Is it one where threats of violence are the ways that you communicate? Or is it, let's figure out how we can both be safe? Okay, that's number one. Number one is you have to be safe, but, and do this in a way that feels good to me whenever I get a challenge like this. And my horse, trust me,
had a lot of challenges and he still is not the easiest horse in the world. I wanna be very clear about that. He still has some, some things that he's kind of funny about. But we managed to, to coexist very harmoniously for a long time now. And one of them was, I couldn't groom him when I first adopted him. And this was his,
his past. And it had a lot to do, I think because he was, again, he was very badly handled in the past. He had a lot of physical injuries on his body that he was, they would tack him up and ride him even while he had open sores on his side. So he just didn't want anyone touching him like that.
So, so things like brushing as a, especially as a prelude to riding, he, he just didn't want any part of it.

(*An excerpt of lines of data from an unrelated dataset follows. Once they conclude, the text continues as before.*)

(** * steam-content-lookup: the search pipeline of [SearchService]

    A shallow embedding of [src/app/services/search.service.ts]: the
    classification of a search term, the resolution of a Steam ID through
    the remote identity service, the owned-games fetch and the events the
    service emits on the way.

    JavaScript strings are modelled as [string] (one [ascii] per code
    unit), [undefined] as [None], a promise as the value it settles with
    together with the trace of what the service did until then. *)

From Stdlib Require Import Strings.String Strings.Ascii Lists.List Bool.Bool
  Arith.PeanoNat NArith.NArith Lia.
Import ListNotations.

Local Open Scope string_scope.
Local Open Scope list_scope.

Set Implicit Arguments.

(* ------------------------------------------------------------------ *)
(** ** JavaScript strings                                              *)
(* ------------------------------------------------------------------ *)

Module JS.

(** [undefined] or a string. *)
Definition value := option string.

(** Template-literal interpolation [`${v}`]. *)
Definition to_string (v : value) : string :=
  match v with
  | Some s => s
  | None => "undefined"
  end.

(** Truthiness of a string-or-undefined: [if (v)]. *)
Definition truthy (v : value) : bool :=
  match v with
  | Some s => negb (Nat.eqb (String.length s) 0)
  | None => false
  end.

(** [hay.includes(needle)]. *)
Fixpoint includes (needle hay : string) : bool :=
  String.prefix needle hay ||
  match hay with
  | EmptyString => false
  | String _ rest => includes needle rest
  end.

(** [s.split(sep)] for a one-character separator; [cur] is the piece
    being read. *)
Fixpoint split_from (sep : ascii) (cur : string) (s : string) : list string :=
  match s with
  | EmptyString => [cur]
  | String c rest =>
      if Ascii.eqb c sep
      then cur :: split_from sep EmptyString rest
      else split_from sep (cur ++ String c EmptyString)%string rest
  end.

Definition split (sep : ascii) (s : string) : list string :=
  split_from sep EmptyString s.

Definition code (c : ascii) : nat := nat_of_ascii c.

Definition between (lo hi : ascii) (c : ascii) : bool :=
  Nat.leb (code lo) (code c) && Nat.leb (code c) (code hi).

Definition is_digit : ascii -> bool := between "0" "9".
Definition is_lower : ascii -> bool := between "a" "z".
Definition is_upper : ascii -> bool := between "A" "Z".
Definition is_alpha (c : ascii) : bool := is_lower c || is_upper c.
Definition is_alnum (c : ascii) : bool := is_alpha c || is_digit c.

(** Membership of a character in the characters of a string. *)
Fixpoint one_of (chars : string) (c : ascii) : bool :=
  match chars with
  | EmptyString => false
  | String d rest => Ascii.eqb c d || one_of rest c
  end.

Definition to_lower (c : ascii) : ascii :=
  if is_upper c then ascii_of_nat (code c + 32) else c.

(** A template literal, given by its pieces in order. *)
Definition template (pieces : list string) : string :=
  String.concat EmptyString pieces.

End JS.

(* ------------------------------------------------------------------ *)
(** ** Regular expressions                                             *)
(* ------------------------------------------------------------------ *)

(** The fragment of ECMAScript regular expressions the service uses:
    characters, [.], character classes, [\b], concatenation, [?], [{m,n}]
    and [*].  Matching is by backtracking with a continuation, which
    receives the character before the current position (for [\b]) and the
    rest of the subject. *)
Module Regex.

Inductive regex : Type :=
| Chr (c : ascii)
| Dot
| Class (p : ascii -> bool)
| WordBoundary
| Cat (r1 r2 : regex)
| Opt (r : regex)
| Rep (lo hi : nat) (r : regex)
| Star (r : regex).

Definition cont := option ascii -> list ascii -> bool.

Definition is_word (c : ascii) : bool := JS.is_alnum c || Ascii.eqb c "_".

Definition word_before (prev : option ascii) : bool :=
  match prev with Some c => is_word c | None => false end.

Definition word_after (s : list ascii) : bool :=
  match s with c :: _ => is_word c | [] => false end.

(** [.] matches anything but a line terminator. *)
Definition is_line_terminator (c : ascii) : bool :=
  Ascii.eqb c "010" || Ascii.eqb c "013".

Definition step (p : ascii -> bool) (k : cont) (s : list ascii) : bool :=
  match s with
  | c :: s' => p c && k (Some c) s'
  | [] => false
  end.

(** Up to [n] more rounds of [body], of which [lo] are still owed. *)
Fixpoint repeat (body : cont -> cont) (n lo : nat) (k : cont) : cont :=
  fun prev s =>
    match n with
    | 0 => Nat.eqb lo 0 && k prev s
    | S n' =>
        body (repeat body n' (Nat.pred lo) k) prev s
        || (Nat.eqb lo 0 && k prev s)
    end.

Fixpoint rmatch (r : regex) (k : cont) : cont :=
  fun prev s =>
    match r with
    | Chr c => step (Ascii.eqb c) k s
    | Dot => step (fun c => negb (is_line_terminator c)) k s
    | Class p => step p k s
    | WordBoundary => xorb (word_before prev) (word_after s) && k prev s
    | Cat r1 r2 => rmatch r1 (rmatch r2 k) prev s
    | Opt r' => rmatch r' k prev s || k prev s
    | Rep lo hi r' => repeat (rmatch r') hi lo k prev s
    | Star r' => repeat (rmatch r') (List.length s) 0 k prev s
    end.

(** A match starting at the current position or at a later one. *)
Fixpoint search (r : regex) (prev : option ascii) (s : list ascii) : bool :=
  rmatch r (fun _ _ => true) prev s ||
  match s with
  | [] => false
  | c :: s' => search r (Some c) s'
  end.

(** [subject.match(r) !== null] for a global ([/g]) expression. *)
Definition matches (r : regex) (subject : string) : bool :=
  search r None (list_ascii_of_string subject).

(** A literal word. *)
Fixpoint lit (w : string) : regex :=
  match w with
  | EmptyString => Rep 0 0 Dot
  | String c EmptyString => Chr c
  | String c rest => Cat (Chr c) (lit rest)
  end.

End Regex.

(* ------------------------------------------------------------------ *)
(** ** The platform's [URL] class                                      *)
(* ------------------------------------------------------------------ *)

(** What the service reads of a parsed URL. *)
Record URL : Type := {
  protocol : string;
  hostname : string;
  pathname : string
}.

(** A model of [new URL(input)] (no base URL), after the basic URL parser
    of the WHATWG URL Standard: [None] stands for the [TypeError] the
    constructor throws when parsing fails.

    Modelled: the stripping of the input, the scheme, special and
    non-special schemes, the authority with its credentials and port,
    ASCII hosts with percent-decoding and the forbidden code points, the
    IPv4 numbers with their ranges, path segments with dot segments and
    percent-encoding, opaque paths.
    Left out: IDNA (a host with characters outside ASCII or with a
    punycode label is kept as written, where the platform maps it), the
    canonical form of IPv4 addresses (kept as written), the validation
    and the canonical form of IPv6 literals (a bracketed host made of
    hexadecimal digits, colons and dots is taken as written, so a
    malformed literal passes where the platform throws), Windows drive
    letters in [file:] URLs.  On a text without a scheme the model fails
    as the standard does, before any of this is reached. *)
Module Whatwg.

Definition chars (s : string) : list ascii := list_ascii_of_string s.
Definition text (l : list ascii) : string := string_of_list_ascii l.

Definition c0_or_space (c : ascii) : bool := Nat.leb (JS.code c) 32.

Definition tab_or_newline (c : ascii) : bool :=
  Ascii.eqb c "009" || Ascii.eqb c "010" || Ascii.eqb c "013".

Fixpoint drop_while (p : ascii -> bool) (s : list ascii) : list ascii :=
  match s with
  | c :: rest => if p c then drop_while p rest else s
  | [] => []
  end.

(** Leading and trailing C0 controls and spaces are stripped, then every
    tab and newline is removed. *)
Definition preprocess (s : list ascii) : list ascii :=
  filter (fun c => negb (tab_or_newline c))
    (rev (drop_while c0_or_space (rev (drop_while c0_or_space s)))).

(** Scheme state: the scheme in lower case and what follows its colon. *)
Fixpoint scheme_state (buffer s : list ascii)
  : option (list ascii * list ascii) :=
  match s with
  | [] => None
  | c :: rest =>
      if JS.is_alnum c || JS.one_of "+-." c
      then scheme_state (buffer ++ [JS.to_lower c]) rest
      else if Ascii.eqb c ":" then Some (buffer, rest)
      else None
  end.

(** Scheme start state; with no base URL the no-scheme state fails. *)
Definition scheme_start_state (s : list ascii)
  : option (list ascii * list ascii) :=
  match s with
  | c :: _ => if JS.is_alpha c then scheme_state [] s else None
  | [] => None
  end.

Definition is_special (scheme : string) : bool :=
  existsb (String.eqb scheme) ["ftp"; "file"; "http"; "https"; "ws"; "wss"].

Definition is_slash (special : bool) (c : ascii) : bool :=
  Ascii.eqb c "/" || (special && Ascii.eqb c "\").

(** The prefix before the first character satisfying [stop], and the
    rest from that character on. *)
Fixpoint break_at (stop : ascii -> bool) (s : list ascii)
  : list ascii * list ascii :=
  match s with
  | [] => ([], [])
  | c :: rest =>
      if stop c then ([], s)
      else let (a, b) := break_at stop rest in (c :: a, b)
  end.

So he would move away occasionally, he'd lift a leg and I worked with him on that. I chose to not just restrain him to not, I shouldn't say not just restrain him. I didn't restrain him. That was the thing.
I took him, I didn't tie him because I wanted him to know he could leave. Okay? So there was, there wasn't any kind of physical restraint and there wasn't any punishment or threat of punishment. I wasn't trying to intimidate him. You will stand still, you will be brushed and you will be fly sprayed. No. It's like, how can we do this in such a way that I could make this a pleasant experience for you,
right? Safe for both of us and pleasant for both of us. Okay. And that is really important. Now something you, so, and, and now of course he's fine with being groomed and we, you know, can do anything. I also trim him, you know, do hoof trimming myself. And that was a big problem for him in the beginning when,
you know, I would have farriers that would be very like, oh my gosh, with this horse is pain, right? But I learned to work with him and I come across a lot of horses, for example, that have issues with like really letting you have the weight of their hind leg. In other words, really giving the hi the hi leg.

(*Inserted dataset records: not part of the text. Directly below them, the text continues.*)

(** C3 as stated fails: a message that renders, delivered after a message
    with a time that does not parse, is not rendered; the process has
    exited. *)
Lemma time_format_error_blocks_next_message :
  exists text,
    Message_String msg_good = Ret text
    /\ In (text ++ nl ++ nl) (fst (feed [Document "<c/>" msg_good]))
    /\ ~ In (text ++ nl ++ nl)
            (fst (feed [Document "<b/>" msg_bad; Document "<c/>" msg_good]))
    /\ snd (feed [Document "<b/>" msg_bad; Document "<c/>" msg_good])
       = Exited (TimeFormatError
                   (GoTime.newParseError "15:04:00" "9:5" "04" "5"
                                         GoTime.MsgNone)).
Proof.
  eexists. split; [vm_compute; reflexivity|].
  split; [vm_compute; tauto|].
  split; [|vm_compute; reflexivity].
  vm_compute. intros H.
  repeat match type of H with
         | _ \/ _ => destruct H as [H|H]
         end; try discriminate H; exact H.
Qed.

(* ================================================================== *)
(** * The sign of [Minutes]

    [float64] rounding and division, followed through [SpecFloat]: a
    positive mantissa above the smallest exponent stays positive. *)

Lemma digits2_pos_lower (p : positive) :
  2 ^ (Zpos (digits2_pos p) - 1) <= Zpos p.
Proof.
  induction p as [p IH|p IH|]; cbn [digits2_pos].
  - rewrite Pos2Z.inj_succ. replace (Z.succ (Zpos (digits2_pos p)) - 1)
      with (Z.succ (Zpos (digits2_pos p) - 1)) by lia.
    rewrite Z.pow_succ_r by lia. rewrite (Pos2Z.inj_xI p). lia.
  - rewrite Pos2Z.inj_succ. replace (Z.succ (Zpos (digits2_pos p)) - 1)
      with (Z.succ (Zpos (digits2_pos p) - 1)) by lia.
    rewrite Z.pow_succ_r by lia. rewrite (Pos2Z.inj_xO p). lia.
  - reflexivity.
Qed.

Lemma shr_1_half (mrs : shr_record) :
  0 <= shr_m mrs -> shr_m (shr_1 mrs) = shr_m mrs / 2.
Proof.
  destruct mrs as [m r s]. cbn [shr_m shr_1]. intros Hm.
  destruct m as [|[p|p|]|p]; cbn [shr_m]; try lia.
  - reflexivity.
  - rewrite (Pos2Z.inj_xI p). apply Z.div_unique with 1; lia.
  - rewrite (Pos2Z.inj_xO p). apply Z.div_unique with 0; lia.
  - reflexivity.
Qed.

Lemma div_div_pos (a b c : Z) : 0 < b -> 0 < c -> a / b / c = a / (b * c).
Proof. intros Hb Hc. apply Z.div_div; lia. Qed.

Lemma shr_iter_div (p : positive) :
  forall mrs, 0 <= shr_m mrs ->
    shr_m (iter_pos shr_1 p mrs) = shr_m mrs / 2 ^ Zpos p.
Proof.
  assert (Hhalf : forall m, 0 <= m -> 0 <= m / 2)
    by (intros; apply Z.div_pos; lia).
  assert (Hpow : forall q, 0 < 2 ^ Zpos q)
    by (intros; apply Z.pow_pos_nonneg; lia).
  assert (Hdiv : forall m q, 0 <= m -> 0 <= m / 2 ^ Zpos q)
    by (intros; apply Z.div_pos; auto).
  induction p as [p IH|p IH|]; intros mrs Hm; cbn [iter_pos].
  - assert (H1 : 0 <= shr_m (shr_1 mrs)) by (rewrite shr_1_half; auto).
    assert (H2 : 0 <= shr_m (iter_pos shr_1 p (shr_1 mrs)))
      by (rewrite IH; auto).
    rewrite IH, IH, shr_1_half by auto.
    pose proof (Hpow p) as Hp.
    rewrite !div_div_pos by lia.
    f_equal. rewrite (Pos2Z.inj_xI p).
    replace (2 * Zpos p + 1) with (1 + Zpos p + Zpos p) by lia.
    rewrite !Z.pow_add_r by lia. change (2 ^ 1) with 2.
    generalize (2 ^ Zpos p). intros; lia.
  - assert (H2 : 0 <= shr_m (iter_pos shr_1 p mrs)) by (rewrite IH; auto).
    rewrite IH, IH by auto.
    rewrite div_div_pos by apply Hpow.
    f_equal. rewrite (Pos2Z.inj_xO p).
    replace (2 * Zpos p) with (Zpos p + Zpos p) by lia.
    rewrite Z.pow_add_r by lia. reflexivity.
  - rewrite shr_1_half by auto. reflexivity.
Qed.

A lot of times they wanna pull it up. Sometimes they threaten with it. But I found that if I can choose the path of kindness, okay? And if I can choose to support my horse, and there's, and I get more into this in my move with your horse program, where actually teach you the hands-on skill to know what I'm talking about here.

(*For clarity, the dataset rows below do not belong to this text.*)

Lemma recovery_cycle_witness :
  state opened_at_3 = open /\
  resetTimeout DEFAULT_CONFIG <= 30003 - lastFailureTime opened_at_3 /\
  state trial_at_3 = half_open /\
  resetTimeout DEFAULT_CONFIG <= 70000 - 30003 /\
  snd (isOpen DEFAULT_CONFIG 30003 opened_at_3) = trial_at_3 /\
  recordSuccess DEFAULT_CONFIG trial_at_3 = init /\
  state (recordFailure DEFAULT_CONFIG 30003 trial_at_3) = open.
Proof.
  assert (H1 : state opened_at_3 = open) by reflexivity.
  assert (H2 : resetTimeout DEFAULT_CONFIG
               <= 30003 - lastFailureTime opened_at_3) by discriminate.
  assert (H3 : state trial_at_3 = half_open) by reflexivity.
  assert (H4 : resetTimeout DEFAULT_CONFIG <= 70000 - 30003) by discriminate.
  destruct (recovery_cycle DEFAULT_CONFIG opened_at_3 trial_at_3 30003 70000
              H1 H2 H3 H4) as ((_ & Hhalf & Hzero) & Hclose & _ & Hreopen & _).
  assert (H5 : successThreshold DEFAULT_CONFIG <= successes trial_at_3 + 1)
    by discriminate.
  exact (conj H1 (conj H2 (conj H3 (conj H4
           (conj eq_refl (conj (Hclose H5) Hreopen)))))).
Defined.

Lemma failure_while_open_postpones_recovery_witness :
  state opened_at_3 = open /\
  resetTimeout DEFAULT_CONFIG <= 30003 - lastFailureTime opened_at_3 /\
  30003 - 20000 < resetTimeout DEFAULT_CONFIG /\
  fst (isOpen DEFAULT_CONFIG 30003 opened_at_3) = false /\
  fst (isOpen DEFAULT_CONFIG 30003
         (run DEFAULT_CONFIG (map RecordFailure ([10000] ++ [20000]))
            opened_at_3)) = true.
Proof.
  assert (H1 : state opened_at_3 = open) by reflexivity.
  assert (H2 : 30003 - 20000 < resetTimeout DEFAULT_CONFIG) by reflexivity.
  assert (H3 : resetTimeout DEFAULT_CONFIG
               <= 30003 - lastFailureTime opened_at_3) by discriminate.
  destruct (failure_while_open_postpones_recovery DEFAULT_CONFIG opened_at_3
              [10000] 20000 30003 H1) as (_ & _ & Hearly & _).
  exact (conj H1 (conj H3 (conj H2 (conj eq_refl
           (f_equal fst (Hearly H2)))))).
Defined.

Lemma counters_reset_on_entry_witness :
  same_relevant trial_at_3 trial_at_3' /\
  getStats trial_at_3 <> getStats trial_at_3' /\
  state (step DEFAULT_CONFIG (IsOpen 30003) opened_at_3) <> state opened_at_3 /\
  same_relevant
    (run DEFAULT_CONFIG [RecordFailure 5; IsOpen 40000; RecordSuccess]
       trial_at_3)
    (run DEFAULT_CONFIG [RecordFailure 5; IsOpen 40000; RecordSuccess]
       trial_at_3') /\
  successes (step DEFAULT_CONFIG (IsOpen 30003) opened_at_3) = 0 /\
  failures (step DEFAULT_CONFIG (IsOpen 30003) opened_at_3) = 3 /\
  recordFailure_warning DEFAULT_CONFIG opened_at_3 = Some (opened_after 4).
Proof.
  assert (H1 : same_relevant trial_at_3 trial_at_3').
  { unfold same_relevant; simpl. repeat split; discriminate. }
  assert (H2 : state (step DEFAULT_CONFIG (IsOpen 30003) opened_at_3)
               <> state opened_at_3) by discriminate.
  assert (H3 : getStats trial_at_3 <> getStats trial_at_3') by discriminate.
  assert (H4 : state opened_at_3 <> half_open) by discriminate.
  assert (H5 : failureThreshold DEFAULT_CONFIG <= failures opened_at_3 + 1)
    by discriminate.
  destruct (counters_reset_on_entry DEFAULT_CONFIG (RecordFailure 5)
              [RecordFailure 5; IsOpen 40000; RecordSuccess]
              opened_at_3 trial_at_3 trial_at_3' 0)
    as (Hsame & _ & _ & (_ & _ & _ & Hwarn) & _).
  destruct (counters_reset_on_entry DEFAULT_CONFIG (IsOpen 30003) []
              opened_at_3 trial_at_3 trial_at_3' 0)
    as (_ & _ & _ & _ & Hentry).
  destruct (Hsame H1) as (_ & _ & Hrun & _).
  destruct (Hentry H2) as (Hhalf & _).
  destruct (Hhalf eq_refl) as (Hzero & Hkept).
  exact (conj H1 (conj H3 (conj H2 (conj Hrun (conj Hzero
           (conj Hkept (Hwarn H4 H5))))))).
Defined.

(** C9, as stated, fails: a call that changes the state does not zero the
    counters that are not read in the new state. Three failures open a
    fresh breaker with a failure count of three; the [isOpen()] that lets
    it go half-open thirty seconds later leaves that count at three. *)
Lemma entering_half_open_keeps_failure_count :
  ~ (forall (c : Call) (b : t),
        reachable DEFAULT_CONFIG b ->
        state (step DEFAULT_CONFIG c b) <> state b ->
        (state (step DEFAULT_CONFIG c b) <> closed ->
         failures (step DEFAULT_CONFIG c b) = 0) /\
        (state (step DEFAULT_CONFIG c b) <> half_open ->
         successes (step DEFAULT_CONFIG c b) = 0)).
Proof.
  intros H.
  assert (Hr : reachable DEFAULT_CONFIG three_failures).
  { exists (map RecordFailure ([1; 2] ++ [3])). reflexivity. }
  destruct (H (IsOpen 30003) three_failures Hr) as (Hf & _);
    [discriminate |].
  specialize (Hf ltac:(discriminate)). discriminate Hf.
Qed.

End CircuitBreakerProps.

(** ** Request batcher *)

Module RequestBatcherProps.
Import Types RequestBatcher.

Section Facts.
Variable config : BatchConfig.

(** *** What [flush] does up to its [await] *)

Lemma cancel_flushTimeout_fields (w : t) :
  queue (cancel_flushTimeout w) = queue w /\
  flushTimeout (cancel_flushTimeout w) = None /\
  calls (cancel_flushTimeout w) = calls w /\
  suspended (cancel_flushTimeout w) = suspended w /\
  settled (cancel_flushTimeout w) = settled w /\
  timers (cancel_flushTimeout w) =
    match flushTimeout w with
    | Some h => filter (fun p => fst p <> h) (timers w)
    | None => timers w
    end.
Proof.
  unfold cancel_flushTimeout.
  destruct (flushTimeout w) eqn:E; simpl; auto 10.
Qed.

Lemma flush_empty (w : t) :
  queue w = [] -> flush config w = cancel_flushTimeout w.
Proof.
  intros Hq. unfold flush.
  destruct (cancel_flushTimeout_fields w) as (Hq' & _).
  rewrite Hq', Hq. reflexivity.
Qed.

But you, you're basically supporting his leg in such a way that he, it's very particular way through the skeleton that, that he feels like, oh, not only is she not fighting me, she's actually giving me relief. Like the muscles around the joints actually can start to release. It's, it's really pretty cool. And the change can be quite dramatic.
Okay? So just putting that out there, again, that's choosing to work with the horse with kindness rather than to just fight the horse, intimidate the horse physically, you know, you know, correct the horse with, with, with hitting with a crop or whip or your hand or whatever. That is really, really important. You know, and,
you know, I'm reminded of this, if you think about, and I'm gonna talk about tacking up in just a moment, cuz tacking up is a really big one. And that's something that, that most horse people will do, right? They'll be tacking up their horse to ride. But before I go into that, let me, let me mention another one.
This reminds me of people that you know, and I don't have children of my own, okay? So I have no business talking about this. Absolutely none. But I'm gonna talk about it anyway. So for, for those you know, who have children or have been around children, I've certainly been around a lot of children. I, I happen to love children.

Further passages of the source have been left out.